The interview is powerful stuff. Most of you who follow me here have met me at some time and will know that I have hated injustice since I was a small boy. I’m sending you this because I care for your health, but also for your mental health and I feel that everyone should hear this evidence before making their own minds up about one of the most important issues of my life. And I believe that facts go a long way to removing fear, engendering justice and preparing people to consider that they are, whether they like it or not, mortal.

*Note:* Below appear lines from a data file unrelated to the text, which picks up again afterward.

(* ===== verification/WorkloadApply.v ===== *)
(** * Workloads: converging one manifest

    packages/remote/src/workload/apply.ts: applying a ModelRun (the gateway
    branch, disabling, the port preflight, admission with eviction, stopping,
    starting workers and the coordinator) and a ModelHost.  Every call to a node,
    to the store, the clock or another package is a question to an arbitrary
    [oracle] over a world of any type; the trace records each with its answer, in
    order.  A subscription is answered by what it delivered and how it ended. *)

From S2P Require Import Prelude JsText HostSidecars FleetTypes FleetPlacement WorkloadTypes Admission WorkloadStore.
From Stdlib Require Import QArith.
From Stdlib Require Import Ascii.

#[local] Open Scope string_scope.
#[local] Open Scope list_scope.
#[local] Open Scope Z_scope.

(** ** Results *)

Inductive ApplyAction := ActUnchanged | ActStarted | ActRestarted | ActPending.
#[export] Instance ApplyAction_eq : EqDecision ApplyAction.
Proof. solve_decision. Defined.

Definition action_text (a : ApplyAction) : string :=
  match a with
  | ActUnchanged => "unchanged" | ActStarted => "started" | ActRestarted => "restarted" | ActPending => "pending"
  end.

Record ApplyResult := mkResult { ar_action : ApplyAction; ar_status : ModelRunStatus; ar_error : option string }.

Inductive EventType :=
| EvStop | EvStart | EvStarted | EvSkipped | EvWorkerStart | EvWorkerReady | EvWorkerPreflight | EvGatewayPending.
Record ApplyEvent := mkEvent { ev_type : EventType; ev_message : string }.

(** ** The outside *)

(** The optional procedures that a client has. *)
Record ClientShape := mkClient { cs_resolveTarget : bool; cs_nodeFacts : bool }.

Record ServerStatus := mkServerStatus {
  ss_up : bool; ss_rel : option string; ss_extraArgs : list string; ss_pid : option Z; ss_host : option string;
  ss_port : option Z; ss_binary : option string; ss_endpoint : string
}.

Inductive StreamEnd := StreamComplete | StreamError (msg : string) | StreamTimeout.
(** The results of the events of type "done", and the end. *)
Record Stream (A : Type) := mkStream { sm_done : list A; sm_end : StreamEnd }.
Arguments mkStream {A}. Arguments sm_done {A}. Arguments sm_end {A}.

Record StartDone := mkDone { sd_ok : bool; sd_pid : option Z; sd_endpoint : string; sd_error : option string }.
Record WorkerDone := mkWorkerDone { wd_ok : bool; wd_error : option string }.
Record DoctorReport := mkDoctor { dr_ok : bool; dr_reason : option string; dr_hint : option string }.
Record HostDone := mkHostDone { hd_ok : bool; hd_error : option string; hd_pid : option Z; hd_state : option string }.
Record HostStatus := mkHostStatus {
  ht_state : string; ht_pid : option Z; ht_specHash : option string; ht_identityUnknown : bool
}.
Inductive Call :=
| CNow
| CGetClient (node : string)
| CServerStatus (node workload : string)
| CServerStop (node workload : string)
| CServerStart (node workload target : string) (extraArgs : list string) (allowExternalBind : bool)
    (endpoint : option Endpoint) (binary : option string) (timeoutSeconds : Z)
| CModelHostStart (node : string) (manifest : ModelHostManifest)
| CModelHostStop (node workload : string)
| CModelHostStatus (node workload : string)
| CRpcStart (node : string) (port : Z) (extraArgs : list string) (timeoutSeconds : Z)
| CRpcStop (node : string) (graceSeconds : Z)
| CRpcDoctor (node : string)
| CResolveTarget (node target : string)
| CLocalTarget (target : string)          (** [resolveTarget] of core/target.ts *)
| CNodeFacts (node : string)
| CNodeBudget (node : string)             (** [opts.getNodeBudgetGiB] *)
| CReadStore
| CGatewayDispatch (name : string)
| CValidateSpec (name : string)           (** the engine's [validateSpec] *)
| CLatestRows (staleCutoffMs : option Z)  (** the aggregator's rows; no cutoff: all *)
| CJournalPlacement (node : string) (decision : FleetPlacementDecision)
| CJournalTransition (node subject from : string)
| CReadState (name : string)
| CWriteState (name : string) (state : HostState)
| CRemoveState (name : string).

Definition Resp (c : Call) : Type :=
  match c with
  | CNow => string
  | CGetClient _ => ClientShape
  | CServerStatus _ _ => ServerStatus
  | CServerStart _ _ _ _ _ _ _ _ => Stream StartDone
  | CModelHostStart _ _ => Stream HostDone
  | CModelHostStop _ _ => option string    (* the refusal of an answer with ok: false *)
  | CModelHostStatus _ _ => HostStatus
  | CRpcStart _ _ _ _ => Stream WorkerDone
  | CRpcDoctor _ => DoctorReport
  | CResolveTarget _ _ | CLocalTarget _ => option string
  | CNodeFacts _ => option Num
  | CNodeBudget _ => option Num
  | CReadStore => StoreView
  | CGatewayDispatch _ => option ApplyResult
  | CValidateSpec _ => option string       (* the error *)
  | CLatestRows _ => list SnapshotRow
  | CReadState _ => option HostState
  | _ => unit
  end.

Inductive Obs :=
| OEvent (e : ApplyEvent)
| OLock (node : string) | OUnlock (node : string)
| OCall (c : Call) (r : result (Resp c)).

Section apply.
Context {W : Type} (oracle : ∀ c : Call, W → W * result (Resp c)).
Context (dir : list string) (localeCompare : string → string → Z) (toFixed1 num_string : Num → string).
(** [opts.resolveNodeIdentity], the controller's own memory, and which of
    [gatewayDispatch] and [opts.getNodeBudgetGiB] are given. *)
Context (identity : option (string → option string)) (totalmem : Q) (has_dispatch has_budget : bool).
Context (computeModelHostSpecHash : ModelHostSpec → string).
(** [opts.supervisor]: free memory, headroom, safety factor; whether
    [opts.getClient] is given. *)
Context (supervisor : option (Q * Q * option Q)) (has_client : bool).

Record St := mkSt { world : W; obs : list Obs }.
Notation M := (eff St).

Definition observe (o : Obs) : M unit := modify (λ s, mkSt (world s) (obs s ++ [o])).
Definition onEvent (t : EventType) (message : string) : M unit := observe (OEvent (mkEvent t message)).

Definition perform (c : Call) : M (Resp c) := λ s,
  let '(w, r) := oracle c (world s) in (mkSt w (obs s ++ [OCall c r]), r).

(** [await p.catch(() => null)] *)
Definition or_null {A} (m : M A) : M (option A) := try_catch (x ← m; mret (Some x)) (λ _, mret None).

(** The promise around a subscription: the last result, or what it rejects
    with. *)
Definition settled {A} (timeout_message : string) (s : Stream A) : result (option A) :=
  match sm_end s with
  | StreamComplete => Ok (last (sm_done s))
  | StreamError msg => Err msg
  | StreamTimeout => Err timeout_message
  end.
Definition lift {A} (r : result A) : M A := λ s, (s, r).

Definition withNodeLock {A} (node : string) (m : M A) : M A := λ s,
  let '(s', r) := (observe (OLock node);; m) s in ((observe (OUnlock node) s').1, r).

(** ** Status sections *)

Definition condition (type : string) (status : bool) (reason message : option string) (now : string) : Condition :=
  mkCondition type status reason message now.

Definition one_condition (phase : StatusPhase) (now : string) (c : Condition) : ModelRunStatus :=
  mkRunStatus phase None None now [c].

Definition gatewayPendingResult (manifest : ModelRun) : M ApplyResult :=
  now ← perform CNow;
  let msg := "gateway workload targeting '" +:+ run_node manifest +:+
             "': no gateway dispatcher provided — manifest validated but no upstream mutation performed" in
  onEvent EvGatewayPending (mr_name manifest +:+ ": " +:+ msg);;
  mret (mkResult ActPending
          (one_condition Pending now (condition "Applied" false (Some "GatewayRegistrationPending") (Some msg) now)) None).

Definition stopDisabledWorkload (manifest : ModelRun) : M ApplyResult :=
  now ← perform CNow;
  status ← perform (CServerStatus (run_node manifest) (mr_name manifest));
  (if ss_up status then
     onEvent EvStop (mr_name manifest +:+ ": stopping disabled server");;
     perform (CServerStop (run_node manifest) (mr_name manifest));; mret tt
   else mret tt);;
  mret (mkResult ActUnchanged (one_condition Stopped now (condition "Applied" true (Some "Disabled") None now)) None).

(** ** Nodes and ports *)

Definition normalizeLoopbackHost (host : option string) : string :=
  match host with Some "::1" | None => "127.0.0.1" | Some h => h end.

(** The same name, or the same identity when it can be told. *)
Definition nodeIdentityMatcher (nodeName otherNode : string) : bool :=
  if bool_decide (otherNode = nodeName) then true
  else
    match identity with
    | None => false
    | Some resolveIdent =>
        truthy (resolveIdent nodeName) && bool_decide (resolveIdent otherNode = resolveIdent nodeName)
    end.

Definition is_port_collision (m : ModelRun) : bool :=
  match mr_status m with
  | Some s => bool_decide (st_phase s = Failed) &&
              bool_decide ((c ← head (st_conditions s); cn_reason c) = Some "PortCollision")
  | None => false
  end.

Definition collides (desired : Endpoint) (port : Z) (other : ModelRun) : bool :=
  if is_port_collision other then false
  else
    match ep ← sp_endpoint (mr_spec other); p ← ep_port ep; Some (ep, p) with
    | None => false
    | Some (o, oPort) =>
        let dHost := normalizeLoopbackHost (ep_host desired) in
        let oHost := normalizeLoopbackHost (ep_host o) in
        bool_decide (oPort = port) &&
        (bool_decide (dHost = oHost) || bool_decide (dHost = "0.0.0.0") || bool_decide (oHost = "0.0.0.0"))
    end.

Definition port_rivals (manifest : ModelRun) (view : StoreView) : list ModelRun :=
  filter (λ m, mr_name m ≠ mr_name manifest ∧ nodeIdentityMatcher (run_node manifest) (run_node m) = true ∧ run_enabled m = true)
    (listWorkloads localeCompare view).

Definition checkPortCollision (manifest : ModelRun) : M (option ApplyResult) :=
  match ep ← sp_endpoint (mr_spec manifest); p ← ep_port ep; Some (ep, p) with
  | None => mret None
  | Some (desired, port) =>
      view ← perform CReadStore;
      match find (collides desired port) (port_rivals manifest view) with
      | None => mret None
      | Some other =>
          now ← perform CNow;
          let oHost := normalizeLoopbackHost (ep ← sp_endpoint (mr_spec other); ep_host ep) in
          mret (Some
            (mkResult ActPending
               (one_condition Failed now
                  (condition "Applied" false (Some "PortCollision")
                     (Some ("port " +:+ pretty port +:+ " already claimed by " +:+ mr_name other)) now))
               (Some ("port collision: " +:+ mr_name other +:+ " already claims " +:+ oHost +:+ ":" +:+ pretty port +:+
                      " on node " +:+ run_node manifest))))
      end
  end.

Those of you who know me, also know that I feel deeply for those who’ve lost relatives and friends, and for those whose lives have been blighted by this virus.
The recording is 1 hour 48 minutes long. I know! But please do try to find the time to listen, maybe you can listen to bits as you go about your daily life and finish it over a period of days? I’m sorry that I can’t point you to a short section that sums it all up – every minute of it is extremely important.
You may disagree with some or all of it. Whether you do or not, please do comment on this site; it would be useful to get a discussion going on this subject, which I don’t think I’m alone in feeling is not receiving a fair, balanced depiction in our media.